Menurut Ahmad Nur Hidayat, salah satu warga setempat, sebelum ada gedung Sekolah Alam Anak Tengger ini, sekitar 40 anak di Dusun Ketuwon, Desa Ngadiwono, harus belajar bersama di salah satu ruang kecil di balai dusun. Bahkan saat balai dusun direnovasi, anak-anak belajar maupun melakukan aktivitas seni dan budaya di sanggar Pura Kamandalu, yang ada di dusun mereka.

“Seni budaya, menari, dan slompretan itu. Kalau untuk literasi di bawah

, di balai dusun itu ada taman baca, jadi sementara dulu kita belum ada gedung kita pakai di balai dusun situ. Dulu pernah waktu balai dusun bocor ya, jadi masih belum direnovasi itu, kalau belajar di sini, di sanggar Pura Kamandalu,” jelasnya.
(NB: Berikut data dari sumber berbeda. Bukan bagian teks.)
(** The name of an operation at a type, and the bytecodes it has. *)
Definition typed (op t : string) : string := op +:+ "_" +:+ t.
Definition create_for (types : list string) (op : string) (operands : list OperandType)
  : list (string * list OperandType) := map (fun t => (typed op t, operands)) types.
Definition create_for_all_type_pairs (op : string) (operands : list OperandType)
  : list (string * list OperandType) :=
  flat_map (fun t => map (fun t' => (typed (typed op t) t', operands)) ALL_TYPES) ALL_TYPES.

(** * The master list *)

(** Primitive operations. *)
Definition primitive_bytecodes : list (string * list OperandType) :=
  create_for ALL_NUMERIC_TYPES "Neg" [Local; Local] ++
  create_for ALL_NUMERIC_TYPES "Add" [Local; Local; Local] ++
  create_for ALL_NUMERIC_TYPES "Sub" [Local; Local; Local] ++
  create_for ALL_NUMERIC_TYPES "Mul" [Local; Local; Local] ++
  create_for ALL_NUMERIC_TYPES "Div" [Local; Local; Local] ++
  create_for ALL_NUMERIC_TYPES "Rem" [Local; Local; Local] ++
  create_for INT_TYPES "BitAnd" [Local; Local; Local] ++
  create_for INT_TYPES "BitOr" [Local; Local; Local] ++
  create_for INT_TYPES "BitXor" [Local; Local; Local] ++
  create_for INT_TYPES "BitNeg" [Local; Local] ++
  create_for INT_TYPES "BitShl" [Local; Local; Local] ++
  create_for INT_TYPES "BitShr" [Local; Local; Local] ++
  create_for FOR_EACH_UNSIGNED_INT_TYPE "BitCtlz" [Local; Local] ++
  create_for FOR_EACH_UNSIGNED_INT_TYPE "BitCttz" [Local; Local] ++
  create_for ALL_TYPES "GreaterThan" [Local; Local; Local] ++
  create_for ALL_TYPES "GreaterThanEqual" [Local; Local; Local] ++
  create_for ALL_TYPES "Equal" [Local; Local; Local] ++
  create_for ALL_TYPES "LessThan" [Local; Local; Local] ++
  create_for ALL_TYPES "LessThanEqual" [Local; Local; Local] ++
  create_for ALL_TYPES "NotEqual" [Local; Local; Local] ++
  create_for_all_type_pairs "Cast" [Local; Local].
Direktur Eksekutif Yayasan Arek Lintang (ALIT), Yuliati Umrah mengungkapkan, Dusun Ketuwon di Desa Ngadiwono dipilih untuk lokasi Sekolah Alam Anak Tengger, karena lokasinya yang masih sulit dijangkau serta fasilitas dan sarana yang masih minim dibandingkan dusun atau desa lain. Keberadaan sekolah ini diharapkan dapat mengurangi angka anak putus sekolah, dan angka pernikahan dini pada anak.

“Dari observasi di beberapa dusun di wilayah Kecamatan Tosari, ini salah satu yang paling sulit, karena fasilitas yang ada di Tosari ini kan ke sini jauh banget, terus waktu itu jalan belum dibangun aksesnya, ya baru ketemu pak Kades ini terus jalan dibangun dari dana Desa. Waktu kita turun itu belum ada dana desa, kondisinya masih parah, ketika program dana desa itu dari pak Jokowi, bapak jadi Kades, ini mulai dibangun. Nah, ini memungkinkan untuk orang luar bisa membantu, makanya sekolah kita pilih di sini, dari aspek luar bisa masuk membantu, anak-anak tidak harus ke atas (Banyumeneng) dulu,” kata Yuliati Umrah.